# Flying Merc



## ace (Aug 5, 2014)

Does anyone have any info on the Flying Mercury made by Century Cycle Co.? Looks to be early teens with that flat rack, and big spring saddle. Thanks!


----------



## dave the wave (Aug 5, 2014)

great bike !! they were sold out of chicago and i think miami built.could be wrong.looks early teens' .its a great original.nice score.


----------



## mike j (Aug 5, 2014)

Real nice bike & those seat springs are pretty unique too.


----------



## bikewhorder (Aug 5, 2014)

I think that sprocket is the same as what you would find on an Emblem/Pierce built bike.


----------



## okozzy (Aug 5, 2014)

Nice.....................!


----------



## Nickinator (Aug 5, 2014)

It's possibly Miami but In that frame style I have never seen built in screw adjusters in the rear dropout but that middle bar is a style Miami used. I think that sprocket is possibly excelsior and it could make sense if the frame was too. Just my thoughts.

Nick


----------



## Wcben (Aug 5, 2014)

Ive not heard of Miami having a "Flying Merc" and really kinda doubt that it was a Miami, it wouldnt make sense to me, more likely that somebody was trying to steal some of The Flying Merkel's thunder (who was a Miami brand).....


----------



## catfish (Aug 6, 2014)

I'm still waiting to hear what Patric has to say about it. Cool badge. First time I've seen it on a bike.    Catfish


----------



## bricycle (Aug 6, 2014)

Was there a parent co. to Century Cycle co?


----------



## Lawrence Ruskin (Aug 6, 2014)

Has anyone reproduced the bracket that holds the pump to the frame?


----------



## Nickinator (Aug 6, 2014)

Ditto, cant wait to hear from patric on this one.

Nick.



catfish said:


> I'm still waiting to hear what Patric has to say about it. Cool badge. First time I've seen it on a bike.    Catfish


----------



## bricycle (Aug 6, 2014)

Patric the Magnificient, we beseach thee, please chime in your honor.....


----------



## bikewhorder (Aug 6, 2014)

bricyclbogey126 said:
			
		

> Patric the Magnificient, we beseach thee, please chime in your honor.....

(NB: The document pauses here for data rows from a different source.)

(** The server answers the toggle of [task_A] with a record that is still
    not completed: the row shows that record, not the negation. *)
Lemma toggle_success_holds_server_record_witness :
  let s' := final (exec (answer 200 (inr task_A) (inr [])) (handleToggle task_A)
                        (idle [task_A; task_B])) in
  In task_A (tasks s') /\
  length (tasks s') = 2 /\
  forall i t, nth_error [task_A; task_B] i = Some t ->
    nth_error (tasks s') i
    = Some (if strict_eq (id t) (id task_A) then task_A else t).
Proof.
  apply (toggle_success_holds_server_record
           (answer 200 (inr task_A) (inr [])) task_A task_A (idle [task_A; task_B])).
  - simpl. left. reflexivity.
  - reflexivity.
Defined.

(** C2. The visible list depends on the collection and the filter mode
    only. Under [Active] it holds exactly the tasks that are not completed,
    under [Completed] exactly the completed ones, under [All] it is the
    collection; the two filtered views split the collection between them.
    The computation returns a list and no state: the collection it reads is
    the one the state still holds. *)
Theorem visibleTasks_is_pure_filter (s s2 : State) :
  (tasks s2 = tasks s -> filter s2 = filter s ->
     visibleTasks s2 = visibleTasks s) /\
  (filter s = Active ->
     forall t, In t (visibleTasks s) <-> In t (tasks s) /\ completed t = false) /\
  (filter s = Completed ->
     forall t, In t (visibleTasks s) <-> In t (tasks s) /\ completed t = true) /\
  (filter s = All -> visibleTasks s = tasks s) /\
  (filter s = Active -> filter s2 = Completed -> tasks s2 = tasks s ->
     length (visibleTasks s) + length (visibleTasks s2) = length (tasks s)).
Proof.
  unfold visibleTasks.
  split; [|split; [|split; [|split]]].
  - intros -> ->. reflexivity.
  - intros -> t. rewrite filter_In.
    destruct (completed t); simpl; intuition congruence.
  - intros -> t. rewrite filter_In. tauto.
  - intros ->. reflexivity.
  - intros -> -> ->.
    induction (tasks s) as [|t l IH]; simpl; [reflexivity|].
    destruct (completed t); simpl; lia.
Qed.

Lemma visibleTasks_is_pure_filter_witness :
  let s := mkState [task_A; task_B] "" false None None Active None "" in
  let s2 := mkState [task_A; task_B] "x" true None None Completed None "" in
  (forall t, In t (visibleTasks s) <-> In t (tasks s) /\ completed t = false) /\
  length (visibleTasks s) + length (visibleTasks s2) = 2.
Proof.
  intros s s2.
  destruct (visibleTasks_is_pure_filter s s2) as (_ & Ha & _ & _ & Hlen).
  split.
  - apply Ha. reflexivity.
  - apply Hlen; reflexivity.
Defined.

(** C3, as amended. When the backend accepts the deletion of a task, the
    collection loses every element whose id is the task's id and no other
    element: the elements with another id keep their number, and the length
    drops by the number of elements that carried the id. That number is one
    when the ids of the collection are pairwise distinct and the task is in
    the collection. *)
Theorem delete_success_removes_matching_ids
    (net : Network) (task : Task) (s : State) :
  outcome net (deleteTask (id task)) = inr true ->
  let s' := final (exec net (handleDelete task) s) in
  (forall t, In t (tasks s') <-> In t (tasks s) /\ id t <> id task) /\
  (forall x, x <> id task -> count_id x (tasks s') = count_id x (tasks s)) /\
  length (tasks s') + count_id (id task) (tasks s) = length (tasks s) /\
  (NoDup (map id (tasks s)) -> In task (tasks s) ->
     length (tasks s') + 1 = length (tasks s)).
Proof.
  intros Hok s'. subst s'. rewrite exec_handleDelete, Hok.
  cbn [final tasks].
  split; [|split; [|split]].
  - intros t. apply remove_task_In.
  - intros x Hx. now apply remove_task_count_other.
  - apply remove_task_length.
  - intros Hnd Hin. rewrite <- (count_id_unique task (tasks s) Hnd Hin).
    apply remove_task_length.
Qed.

Sorry guys, he got boged down trying to help me clean my toilet.


----------



## hoofhearted (Aug 6, 2014)

bikewhorder said:


> Sorry guys, he got bogged down trying to help me clean my toilet.

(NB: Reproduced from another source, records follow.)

(** * Game state machine of the bird game (src/src/main.ts, final version)

    Shallow embedding of the fold of [state$], of the obstacle manager
    [animatePipes] (create, reset, advance, collision test) and of the ghost
    hand-off of [GhostManager].  Positions and velocities are TypeScript
    numbers; every value the program produces is rational (pipe speed 2.5,
    random gap offsets), so they are modelled as [Q].  Lives and score only
    ever hold integers and are modelled as [Z].

    The mutable data shared between the fold and the obstacle interval
    (the [activePipes] array, the [currentRun] trail, the ghosts spawned so
    far and the source of [Math.random]) is an explicit [World] that every
    operation threads. *)

From Stdlib Require Import QArith ZArith List Bool Streams Lia Lqa Sorting.
Import ListNotations.

Open Scope Q_scope.

(** Strict comparison on [Q] as a boolean, as the source's [<]. *)
Definition Qltb (a b : Q) : bool := negb (Qle_bool b a).

(** ** Constants *)

Module Viewport.
Definition CANVAS_WIDTH : Q := 600.
Definition CANVAS_HEIGHT : Q := 400.
End Viewport.

Module Birb.
Definition WIDTH : Q := 42.
Definition HEIGHT : Q := 30.
End Birb.

Module Constants.
Definition PIPE_WIDTH : Q := 50.
End Constants.

Definition GAP_HEIGHT : Q := 100.
Definition PIPE_SPEED : Q := 2.5.
Definition SPAWN_THRESHOLD : Q := 0.7 * Viewport.CANVAS_WIDTH.

(** ** Data model *)

(** [type State]: gameEnd, birdY, vy, lives, score. *)
Record State := mkState {
  gameEnd : bool;
  birdY : Q;
  vy : Q;
  lives : Z;
  score : Z
}.

(** [initialState] and [initialBirdState = { ...initialState, birdY: 200, vy: 0 }]. *)
Definition initialState : State :=
  {| gameEnd := false; birdY := 200; vy := 0; lives := 3%Z; score := 0%Z |}.

Definition initialBirdState : State :=
  {| gameEnd := gameEnd initialState; birdY := 200; vy := 0;
     lives := lives initialState; score := score initialState |}.

(** [type Pipe]; the optional [passed] flag is [undefined] (falsy) at
    creation, modelled as [false]. *)
Record Pipe := mkPipe {
  x : Q;
  gapY : Q;
  pipeGapHeight : Q;
  passed : bool
}.

Definition set_x (nx : Q) (p : Pipe) : Pipe :=
  {| x := nx; gapY := gapY p; pipeGapHeight := pipeGapHeight p; passed := passed p |}.

Definition mark_passed (p : Pipe) : Pipe :=
  {| x := x p; gapY := gapY p; pipeGapHeight := pipeGapHeight p; passed := true |}.

(** The shared mutable store: the [activePipes] array of [animatePipes],
    the [currentRun] trail of [state$], the trails handed to
    [GhostManager.spawnGhost] (in call order), and the values that
    successive calls of [Math.random] return. *)
Record World := mkWorld {
  activePipes : list Pipe;
  currentRun : list Q;
  ghostLog : list (list Q);
  rng : Stream Q
}.

Definition set_pipes (ps : list Pipe) (w : World) : World :=
  {| activePipes := ps; currentRun := currentRun w; ghostLog := ghostLog w; rng := rng w |}.

Definition set_run (run : list Q) (w : World) : World :=
  {| activePipes := activePipes w; currentRun := run; ghostLog := ghostLog w; rng := rng w |}.

(** [currentRun.push(y)] *)
Definition push_run (y : Q) (w : World) : World := set_run (currentRun w ++ [y]) w.

(** [ghostManager.spawnGhost([...currentRun])]: the ghost receives a copy. *)
Definition spawnGhost (w : World) : World :=
  {| activePipes := activePipes w; currentRun := currentRun w;
     ghostLog := ghostLog w ++ [currentRun w]; rng := rng w |}.

(** ** Obstacle manager ([animatePipes]) *)

(** The pipe built by [createPipe] from the random draw [r] in [0,1). *)
Definition newPipe (r : Q) : Pipe :=
  let minGapY := 20 in
  let maxGapY := Viewport.CANVAS_HEIGHT - GAP_HEIGHT - 20 in
  let g := minGapY + r * (maxGapY - minGapY) in
  {| x := Viewport.CANVAS_WIDTH; gapY := g; pipeGapHeight := GAP_HEIGHT; passed := false |}.

(** [createPipe]: draws [Math.random()] and pushes the new pipe. *)
Definition createPipe (w : World) : World :=
  {| activePipes := activePipes w ++ [newPipe (hd (rng w))];
     currentRun := currentRun w; ghostLog := ghostLog w; rng := tl (rng w) |}.

(** [resetPipes]: remove every pipe (when there are any) and spawn one. *)
Definition resetPipes (w : World) : World :=
  if (0 <? length (activePipes w))%nat
  then createPipe (set_pipes [] w)
  else createPipe w.

Inductive Collision := Top | Bottom.

(** [isColliding(birdY, pipe)] *)
Definition isColliding (bY : Q) (pipe : Pipe) : option Collision :=
  let birdTop := bY in
  let birdBottom := bY + Birb.HEIGHT in
  let birdLeft := Viewport.CANVAS_WIDTH * 0.3 in
  let birdRight := birdLeft + Birb.WIDTH in
  let withinPipeX :=
    if Qltb (x pipe) birdRight
    then (if Qltb birdLeft (x pipe + Constants.PIPE_WIDTH) then true else false)
    else false in
  if negb withinPipeX then None
  else if Qltb birdTop (gapY pipe) then Some Top
  else if Qltb (gapY pipe + pipeGapHeight pipe) birdBottom then Some Bottom
  else None.

(** One pass of the obstacle interval over [activePipes], iterating from the
    last pipe to the first: move left by [PIPE_SPEED], drop the pipe when it
    is fully off screen ([activePipes.splice(i, 1)]). *)
Definition movePipes (ps : list Pipe) : list Pipe :=
  fold_right
    (fun p acc =>
       let p' := set_x (x p - PIPE_SPEED) p in
       if Qltb 0 (x p' + Constants.PIPE_WIDTH) then p' :: acc else acc)
    [] ps.

Definition last_pipe (ps : list Pipe) : option Pipe :=
  match rev ps with
  | [] => None
  | p :: _ => Some p
  end.

(** The body of [interval(TICK_RATE_MS / 2).subscribe(...)]; [livesText] is
    the number parsed back from the rendered "Lives: n" text. *)
Definition advancePipes (livesText : Z) (w : World) : World :=
  if (livesText <=? 0)%Z then w
  else
    let w1 := set_pipes (movePipes (activePipes w)) w in
    match last_pipe (activePipes w1) with
    | None => createPipe w1
    | Some lp => if Qltb (x lp) SPAWN_THRESHOLD then createPipe w1 else w1
    end.

(** ** Game state machine (the [scan] callback of [state$]) *)

Inductive Event :=
| Flap (v : Q)
| Gravity (v : Q)
| Restart.

(** The events the merged stream emits: Space gives [-12], the gravity
    interval gives [2], R gives a restart. *)
Definition flapEvent : Event := Flap (-12).
Definition gravityEvent : Event := Gravity 2.

(** Outcome of [for (const { pipe } of activePipes)]: either a collision
    (with the score accumulated before it) or the end of the loop with the
    score and the pipes whose [passed] flag may have been set. *)
Inductive LoopResult :=
| Collided (sc : Z)
| Done (sc : Z) (ps : list Pipe).

(** The right edge test of the scoring branch. *)
Definition cleared (p : Pipe) : bool :=
  Qltb (x p + Constants.PIPE_WIDTH) (Viewport.CANVAS_WIDTH * 0.3).

Fixpoint pipeLoop (newBirdY : Q) (sc : Z) (ps : list Pipe) : LoopResult :=
  match ps with
  | [] => Done sc []
  | p :: rest =>
      match isColliding newBirdY p with
      | Some _ => Collided sc
      | None =>
          let '(sc1, p1) :=
            if negb (passed p) && cleared p then ((sc + 1)%Z, mark_passed p)
            else (sc, p) in
          match pipeLoop newBirdY sc1 rest with
          | Collided s => Collided s
          | Done s ps' => Done s (p1 :: ps')
          end
      end
  end.

(** [if (currentRun.length > 0 && lives > 1) { spawnGhost([...currentRun]); currentRun = []; }] *)
Definition ghostHandoff (l : Z) (w : World) : World :=
  if (0 <? length (currentRun w))%nat && (1 <? l)%Z
  then set_run [] (spawnGhost w)
  else w.

(** The boundary test on the tentative position. *)
Definition outOfBounds (bY : Q) : bool :=
  Qltb bY 0 || Qltb Viewport.CANVAS_HEIGHT (bY + Birb.HEIGHT).

(** The new velocity: replaced on a flap, increased on gravity. *)
Definition newVy (st : State) (ev : Event) : Q :=
  match ev with
  | Flap v => v
  | Gravity v => vy st + v
  | Restart => vy st
  end.

(** One step of the fold: [(state, event) => next state], with its effect on
    the shared world. *)
Definition step (w : World) (st : State) (ev : Event) : State * World :=
  match ev with
  | Restart => (initialBirdState, resetPipes (set_run [] w))
  | _ =>
    if gameEnd st then (st, w) else
    let v := newVy st ev in
    let bY := birdY st + v in
    let '(l1, nY, e1, w1) :=
      if outOfBounds bY then
        let wg := ghostHandoff (lives st) w in
        let l := (lives st - 1)%Z in
        (l, 200, (l <=? 0)%Z, resetPipes wg)
      else (lives st, bY, (lives st <=? 0)%Z, w) in
    match pipeLoop nY (score st) (activePipes w1) with
    | Collided sc =>
        let wg := ghostHandoff l1 w1 in
        let l := (l1 - 1)%Z in
        let e := if (l <=? 0)%Z then true else e1 in
        ({| gameEnd := e; birdY := 200; vy := 0; lives := l; score := sc |},
         resetPipes wg)
    | Done sc ps =>
        ({| gameEnd := e1; birdY := nY; vy := v; lives := l1; score := sc |},
         push_run nY (set_pipes ps w1))
    end
  end.

(** The fold over a sequence of events. *)
Fixpoint run (w : World) (st : State) (evs : list Event) : State * World :=
  match evs with
  | [] => (st, w)
  | ev :: rest => let '(st', w') := step w st ev in run w' st' rest
  end.

(** The world right after [animatePipes] spawned its first pipe. *)
Definition initWorld (r : Stream Q) : World :=
  createPipe {| activePipes := []; currentRun := []; ghostLog := []; rng := r |}.

(** States and worlds reachable from the start: fold steps on any event and
    passes of the obstacle interval, interleaved arbitrarily. *)
Inductive reachable : State -> World -> Prop :=
| reach_init r : reachable initialBirdState (initWorld r)
| reach_step st w ev :
    reachable st w -> reachable (fst (step w st ev)) (snd (step w st ev))
| reach_advance st w l :
    reachable st w -> reachable st (advancePipes l w).

CoFixpoint constStream (q : Q) : Stream Q := Cons q (constStream q).

(** ** Ghost playback ([GhostManager.spawnGhost]) *)

(** One ghost: its copy of the trail, the [index] of its timer, the
    displayed [y] attribute (the text of [runPositions[i]]; [None] stands
    for [undefined]) and whether its image and interval are still live. *)
Record Ghost := mkGhost {
  runPositions : list Q;
  index : nat;
  ghostY : option Q;
  ghostLive : bool
}.

(** The ghost image as created: [y] is [runPositions[0]], [index = 0]. *)
Definition newGhost (positions : list Q) : Ghost :=
  {| runPositions := positions; index := 0;
     ghostY := nth_error positions 0; ghostLive := true |}.

(** One firing of the ghost's [setInterval] callback.  Once the interval is
    cleared the callback never fires again, modelled as a no-op. *)
Definition ghostTick (g : Ghost) : Ghost :=
  if negb (ghostLive g) then g
  else if (length (runPositions g) <=? index g)%nat
  then {| runPositions := runPositions g; index := index g;
          ghostY := ghostY g; ghostLive := false |}
  else {| runPositions := runPositions g; index := S (index g);
          ghostY := nth_error (runPositions g) (index g); ghostLive := true |}.

Fixpoint ghostTicks (n : nat) (g : Ghost) : Ghost :=
  match n with
  | O => g
  | S k => ghostTicks k (ghostTick g)
  end.

(** The [y] values the ghost image shows, one per firing while it is live. *)
Fixpoint ghostTrace (n : nat) (g : Ghost) : list (option Q) :=
  match n with
  | O => []
  | S k =>
      let g' := ghostTick g in
      if ghostLive g' then ghostY g' :: ghostTrace k g' else []
  end.

(** ** Obstacle layout *)

(** The minimal horizontal distance between consecutive pipes that the
    spawn rule creates: a pipe is spawned at [CANVAS_WIDTH] only once the
    last one is left of [SPAWN_THRESHOLD]. *)
Definition SPACING : Q := Viewport.CANVAS_WIDTH - SPAWN_THRESHOLD.

Definition spacedX (a b : Q) : Prop := a + SPACING < b.

(** Pipes in array order lie left to right, more than [SPACING] apart. *)
Definition pipesSpaced (ps : list Pipe) : Prop :=
  Sorted.StronglySorted spacedX (List.map x ps).

(** The horizontal test of [isColliding]. *)
Definition overlapsBird (p : Pipe) : bool :=
  Qltb (x p) (Viewport.CANVAS_WIDTH * 0.3 + Birb.WIDTH) &&
  Qltb (Viewport.CANVAS_WIDTH * 0.3) (x p + Constants.PIPE_WIDTH).

(** ** Basic facts *)

Lemma Qltb_false (a b : Q) : Qltb a b = false <-> b <= a.
Proof.
  unfold Qltb. rewrite <- Qle_bool_iff. destruct (Qle_bool b a); simpl; split; congruence.
Qed.

Lemma Qltb_true (a b : Q) : Qltb a b = true <-> a < b.
Proof.
  unfold Qltb. split.
  - intros H. apply Qnot_le_lt. intros Hle. apply Qle_bool_iff in Hle.
    rewrite Hle in H. discriminate.
  - intros H. destruct (Qle_bool b a) eqn:E; [|reflexivity].
    apply Qle_bool_iff in E. exfalso. apply (Qlt_not_le a b); assumption.
Qed.

Lemma world_eta (w : World) : set_pipes (activePipes w) w = w.
Proof. destruct w; reflexivity. Qed.

(** A freshly created pipe stands at the right edge: it neither touches the
    bird nor counts as cleared. *)
Lemma newPipe_no_collision (y r : Q) : isColliding y (newPipe r) = None.
Proof. reflexivity. Qed.

Lemma newPipe_not_cleared (r : Q) : cleared (newPipe r) = false.
Proof. reflexivity. Qed.

Lemma resetPipes_pipes (w : World) :
  activePipes (resetPipes w) = [newPipe (hd (rng w))].
Proof.
  destruct w as [ps run gl r]. destruct ps; reflexivity.
Qed.

Lemma resetPipes_run (w : World) : currentRun (resetPipes w) = currentRun w.
Proof. unfold resetPipes. destruct (0 <? _)%nat; reflexivity. Qed.

Lemma resetPipes_ghosts (w : World) : ghostLog (resetPipes w) = ghostLog w.
Proof. unfold resetPipes. destruct (0 <? _)%nat; reflexivity. Qed.

Lemma resetPipes_rng (w : World) : rng (resetPipes w) = tl (rng w).
Proof. unfold resetPipes. destruct (0 <? _)%nat; reflexivity. Qed.

Lemma pipeLoop_reset (y : Q) (sc : Z) (w : World) :
  pipeLoop y sc (activePipes (resetPipes w)) = Done sc (activePipes (resetPipes w)).
Proof. rewrite resetPipes_pipes. reflexivity. Qed.

Create Rewrite HintDb world.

*Sorry, people ... bikewhorder left a heckuva-nasty toilet unflushed ... prolly backed-up 
clear to the river ... please do not visit the Break Room Thread Hot New Decorating Ideas Entry #31 ....

Now where were we ..... The Flying Mercury .... those fenders appear to be very Miami-Cycle ... 
but you can bet Miami did not make them ..... 

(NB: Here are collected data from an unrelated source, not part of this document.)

(** * Area-trend monitoring pipeline: gap cleaning, smoothing, trend
    detection and alert escalation.

    Shallow embedding of [data_processor.py], of the video loop and the
    aggregation part of [video_processor.py] and of the monitoring part
    of [app.py].

    Conventions of the embedding.
    - A Python float is a rational number or NaN ([None]); arithmetic on
      floats is exact rational arithmetic, so statements about computed
      values are up to [Qeq] (or after [Qred]).
    - Exceptions are values of [exn]; a computation that can raise returns
      a [result].
    - A Python [set] of integers is a [gset Z].
    - The session is a transition system: a button, an iteration of the
      video loop and a deferred Tk call are atomic steps.
    - The pandas and NumPy calls ([Series.interpolate], [fillna],
      [rolling(...).mean()], [np.interp], [np.nanmean], boolean-mask
      indexing) are embedded after the behaviour of those libraries. *)

From Stdlib Require Import ZArith QArith Qabs List Bool Lia.
From stdpp Require Import gmap sorting.
Import ListNotations.

(* ===================================================================== *)
(** * Python values *)
(* ===================================================================== *)

Abbreviation float := (option Q) (only parsing).

Inductive exn := ValueError | IndexError | TypeError.

Inductive result (A : Type) : Type :=
| Ok (a : A)
| Raise (e : exn).
Arguments Ok {A} a.
Arguments Raise {A} e.

#[global] Instance result_ret : MRet result := fun A a => Ok a.
#[global] Instance result_bind : MBind result := fun A B k r =>
  match r with
  | Ok a => k a
  | Raise e => Raise e
  end.

(** Comparisons on rationals, as booleans. *)
Definition Qlt_bool (a b : Q) : bool := negb (Qle_bool b a).

(** [int(x)] truncates towards zero. *)
Definition int (x : Q) : Z := Z.quot (Qnum x) (Z.pos (Qden x)).

(** [l[lo:hi]] for [0 <= lo]. *)
Definition slice {A} (l : list A) (lo hi : nat) : list A :=
  firstn (hi - lo) (skipn lo l).

Definition Qsum (l : list Q) : Q := fold_right Qplus 0%Q l.

Definition isna (v : float) : bool :=
  match v with None => true | Some _ => false end.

Really would like to see the stoutness or thickness of those fender-bridges.

And the drop, top-bar has a sense of suddenness in the actual-bend ..... not very gently-executed 
like a Miami-Built ..........*

*O-Kay ... i'll play ... this is a very-wild guess ... and I don't place a lotta faith in guessin' ... it might be .... 
Westfield-Built AFTER Miami-Cycle was purchased .. by Westfield.*


Don't Shoot The Messenger .........

...............  patric




























=========================
=========================


----------



## chitown (Aug 6, 2014)

*Jobbers bought from anyone and everyone*



ace said:


> Does anyone have any info on the Flying Mercury made by Century Cycle Co.? Looks to be early teens with that flat rack, and big spring saddle. Thanks!




Post a pic of the serial number if you can... and perhaps the fender bridges on the seat and chain stays.

Great mid teens mystery bike. I'm thinking *Schwinn* could be in the mix also, and no reason to leave out HP Snyder as little is know of the teens bikes of these other manufacturers, especially since there was a "standardization" movement that was quite heavily pushed by the Cycle Trades organizations from 1915-1919ish??? Most tubing and fork parts as well as lugs and chain adjusters & such for almost all bikes and motorcycles by the mid teens were made by the Standard Welding Co or "Stanweld" based out of Cleveland (with factories throughout Ohio). I think that is were Cleveland Welding has it's roots but don't know for sure 'bout that.

Fenders are more than likely an International Stampings product.

Here is a memorable Schwinn built Century Cycle Co badged motobike, though this looks later than the Flying Mercury.


----------



## Oldnut (Aug 6, 2014)

*Motobike*

Blue head with orange what a killer combo hmm great bike


----------



## bricycle (Aug 6, 2014)

Oldnut said:


> Blue head with orange what a killer combo hmm great bike




almost complimentory colors....


----------



## hoofhearted (Aug 6, 2014)

*


bricycle said:



almost complimentory colors....

Click to expand...


*






===================================
===================================


----------



## rusty_apache (Jul 9, 2020)

bricycle said:


> Was there a parent co. to Century Cycle co?



I  been noticing Excelsior Supply co. characteristics in my ’02 Marathon


----------



## OZ1972 (Jul 9, 2020)

I think they were from Middletown Ohio just south of dayton which is where miami cycles was produced , lots of bicycle manufacturing in ohio


----------



## Archie Sturmer (Jul 9, 2020)

This was an old thread. 


> I think that sprocket is an Emblem.



I think that bikewhorder got it right back then. 
3 manufacturers come to mind with the extra-small diameter truss tube — Iver Johnson (no); Miami (no); and Emblem (yes). 
Emblem used a crankset with odd dimensions - about 2” drive pin offset; but otherwise had chain ring sprocket patterns similar to others (such as Excelsior, MCI). 
The recent diamond frame does look Excelsior (sprocket).


----------